Radio Grandpapier

Exploration et incrédulité

La science du bien nommé Basile Hannibal Lecoq ( cf "Les derniers dinosaures") ne laisse planer aucun doute sur le pastiche et le second degré. Mais certains livres sont plus troubles, jouant avec notre incrédulité.
On continue de rêver en feuilletant l’"Atlas des îles abandonnées", ou on retombe dans la réalité en accompagnant Jonas Bendiksen dans l’exploration des états satellites de l’ex URSS ?
Ils explorent..., et nous lecteurs, nous qui croyions que...

"Atlas des îles abandonnées"

Judith Schalansky.
Ed. Arthaud

On passera rapidement sur la préface d’Olivier de Kersauson ... Et plutôt s’attarder sur l’avant propos de l’auteur, et on saura comment naît une fascination pour la cartographie...
Séduisant comme un vieux livre, la poussière en moins, trichromie et vieilles gravures, cinquantes cartes d’îles qui existent vraiment, décrites avec précision, position, histoire, nombre d’habitants, s’il y en a...
J’éviterai le "saviez-vous que ?" et oui, il y a une page sur l’île de Robinson Crusoé, et oui, on parle de l’île de St-Hélène....
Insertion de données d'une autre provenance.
(** The tokens of a string made of well-formed tokens are these tokens, and
    the string holds neither separator nor line feed. *)
Lemma concat_tokens (units : list str) (tokens : list str) :
  (forall u, In [u] units ->
             is_upper u = true /\ not_sep u = true /\ not_newline u = true) ->
  Forall (well_formed units) tokens ->
  findall_tokens (concat tokens) = tokens
  /\ forallb not_sep (concat tokens) = true
  /\ forallb not_newline (concat tokens) = true.
Proof.
  intros Hu. unfold findall_tokens.
  induction 1 as [|token tokens Hw _ [IH1 [IH2 IH3]]]; [now repeat split|].
  destruct (well_formed_shape _ _ Hw) as [ds [u [-> [Hn Hin]]]].
  destruct (Hu u Hin) as [U1 [U2 U3]].
  cbn [concat]. rewrite <- !app_assoc. cbn [app]. repeat split.
  - rewrite findall_from_token by (apply Hn || exact U1). now rewrite IH1.
  - apply forallb_snoc_sep; [|exact U2 | exact IH2].
    apply number_chars; [exact digit_not_sep | exact Hn].
  - apply forallb_snoc_sep; [|exact U3 | exact IH3].
    apply number_chars; [exact digit_not_newline | exact Hn].
Qed.

(** Every well-formed token has at least two characters. *)
Lemma concat_tokens_length (units : list str) (tokens : list str) :
  Forall (well_formed units) tokens ->
  tokens = [] \/ (2 <= length (concat tokens))%nat.
Proof.
  intros H. destruct H as [|token tokens Hw _]; [now left | right].
  destruct (well_formed_shape _ _ Hw) as [ds [u [-> [[Hne _] _]]]].
  cbn [concat]. rewrite !length_app. destruct ds; [now elim Hne | cbn; lia].
Qed.

(** The pattern on a date half, a separator and a time half. *)
Lemma match_delta_tail_split (date time : str) (sep : ascii) :
  forallb not_sep date = true -> is_sep sep = true ->
  forallb not_newline time = true ->
  match_delta_tail (date ++ sep :: time) = Some (date, time).
Proof.
  intros Hd Hsep Ht. unfold match_delta_tail.
  destruct (take_while_stop not_sep date sep time Hd) as [-> ->].
  { unfold not_sep. now rewrite Hsep. }
  destruct time as [|c [|y time]]; [reflexivity | |].
  - cbn in Ht. rewrite andb_true_r in Ht.
    now rewrite (not_newline_eqb c Ht).
  - now rewrite dot_plus_to_end_line.
Qed.

Lemma match_delta_tail_date_only (date : str) :
  forallb not_sep date = true -> match_delta_tail date = Some (date, []).
Proof.
  intros Hd. unfold match_delta_tail.
  now destruct (take_while_whole _ _ Hd) as [-> ->].
Qed.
“Satellites” de Jonas Bendiksen

Bendiksen est un photographe norvégien né en 1977, vivant aujourd’hui à New York. Il bosse depuis 2006 avec l’agence Magnum, et est connu pur avoir été un de ses plus jeunes membres. Il nous intéresse pour son livre “Satellites”, fruit d’une déambulation dans les petits pays explosés de l’ex USSR. Officiellement à la recherche de morceaux de satellites provenant des projets spatiaux russes, il se ballade dans ces petits pays aux noms inconnus comme la transnistrie ou l’Abkhazie, et y découvre les reliquats du pouvoir central et une déliquescence dont les codes nous échappent : tout ça va vers un mieux, vers un pire ? En tant qu’occidental, tout ce froid, toute cette pauvreté, ces dorures fanées du grand frère soviétique semble plomber définitivement l’atmosphère. Avec des images aux couleurs saturées, souvent difficiles à interpréter, Bendiksen offre un aperçu plus personnel qu’informationnel sur ces pays oubliés même de leurs dictateurs, dont les morceaux rouillés de satellites que Bendiksen finit par trouver à l’extrême fin du livre sont la métaphore.

 Son site personnel
 La page de "Sattelites" sur le site de Magnum

Sheriff Curtis et son “The North American Indian”
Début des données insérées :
(** * Conjugate gradient solver of [conjgrad/solve.go]

    A shallow embedding of [SolveStoppable], [SolvePrec], [Solve],
    [allZero] and [greatestValue], generic in the arithmetic of the
    vector entries, with two instances of that arithmetic: IEEE 754
    binary64 (Go's [float64], through the Standard Library's executable
    [SpecFloat] specification) and the canonical rationals [Qc] (exact,
    ideal arithmetic). *)

From Stdlib Require Import List Bool Arith ZArith Lia.
From Stdlib Require Import QArith Qcanon Qcabs Lqa.
From Stdlib Require Import Ring Setoid.
From Stdlib Require Import Floats.SpecFloat.
Import ListNotations.

Close Scope Qc_scope.
Close Scope Q_scope.
Open Scope nat_scope.

Set Implicit Arguments.

(** ** The arithmetic the solver uses on vector entries

    Everything [solve.go] does with a [float64]: the literals [0] and
    [-1] (the latter as [fneg fone]), [+], [*], [/], unary [-],
    [math.Abs], [math.Max], [<=] and [!=]. *)

Class Scalar (F : Type) : Type := {
  fzero : F;
  fone : F;
  fadd : F -> F -> F;
  fmul : F -> F -> F;
  fdiv : F -> F -> F;
  fneg : F -> F;
  mathAbs : F -> F;
  mathMax : F -> F -> F;
  fle : F -> F -> bool;
  fne : F -> F -> bool
}.

(** ** Package [linalg]: dense vectors *)

Module linalg.

(** [type Vector []float64]. *)
Definition Vector (F : Type) : Type := list F.

Section Vectors.
Context {F : Type} `{Scalar F}.

(** Modelled from the spec: [linalg.Vector.Copy] is not among the
    sources; the spec lists "copy" among the vector primitives.  On
    values a copy is the vector itself. *)
Definition Copy (v : Vector F) : Vector F := v.

(** Modelled from the spec: [linalg.Vector.Scale] is not among the
    sources; "in-place scale-by-scalar", whose result is the receiver. *)
Definition Scale (v : Vector F) (c : F) : Vector F :=
  map (fun x => fmul x c) v.

(** Modelled from the spec: [linalg.Vector.Add] is not among the
    sources; "in-place add", "element-wise add (accumulate)",
    "fixed-length, no resizing": the receiver keeps its length and
    accumulates the entries of the argument. *)
Fixpoint Add (v v1 : Vector F) : Vector F :=
  match v, v1 with
  | x :: v', y :: v1' => fadd x y :: Add v' v1'
  | _, _ => v
  end.

(** Modelled from the spec: [linalg.Vector.Dot] is not among the
    sources; "dot product (sum of element-wise products)", accumulated
    from [0] in index order. *)
Definition Dot (v v1 : Vector F) : F :=
  fold_left (fun acc p => fadd acc (fmul (fst p) (snd p)))
            (combine v v1) fzero.

(** [make(linalg.Vector, n)]: [n] entries, each the zero value. *)
Definition make (n : nat) : Vector F := repeat fzero n.
End Vectors.
End linalg.

(** ** Package [conjgrad] *)

Module conjgrad.
Import linalg.

(** Modelled from the spec: the interface [LinTran] is declared outside
    the sources; the spec has it report "a fixed dimension n" and map
    "an input vector of length n to an output vector of length n", as a
    pure function: the result is a vector of its own, which shares no
    storage with the argument. *)
Record LinTran (F : Type) : Type := mkLinTran {
  Dim : nat;
  Apply : Vector F -> Vector F
}.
Avec 50000 photographies réalisées entre 1907 et 1930, il n’y a pas de doutes que Edward Sheriff Curtis fut un passionné. Pourtant, c’est en amateur un peut benêt qu’il a abordé les 80 ethnies indiennes de l’Amérique du nord, du Mexique au nord du Canada, fasciné comme un bon bobo par le côté “pur” d’une culture “ancestrale”. Il va s’attacher a prélever, construire plutôt, des images d’indiens en tenues traditionnelles, dans des habitats et des activités qu’il voudrait préservés de l’homme blanc.

En 27 ans, il va cependant devenir un excellent connaisseur de ces peuplades pour lesquelles il a, au fond, respect et amour. Le paradoxe est que son travail de préservation - financé en partie par un magnat du rail, qui est en train de détruire les régions où vivent ces peuples - intéresse le président Roosvelt qui trouve que c’est là une bonne manière d’archiver l’image de ces peuples “primitif américains” avant de les faire passer à l’histoire -entendez disparaître - une fois pour toutes.
Toutes les images de Sheriff sont accessibles sur le site de la librairie du Congrès.
Un peu plus d’info sur le site de photo de Stéphane ou sur wikipedia

Exactitudes.com de Ari Versluis et Ellie Uyttenbroek

Exactitudes est la contraction de exact et de attitude. Il s’agit du projet d’un photographe et une profileuse qui traquent les cultures vestimentaires de par le monde. Vous vous croyez unique ? Vous croyez vraiment que vos habitudes vestimentaires, dans le fond, n’appartiennent qu’à vous ? C’est risible, nous démontrent ces deux auteurs pour lesquels le monde devient un ensemble de mini-communautés locales.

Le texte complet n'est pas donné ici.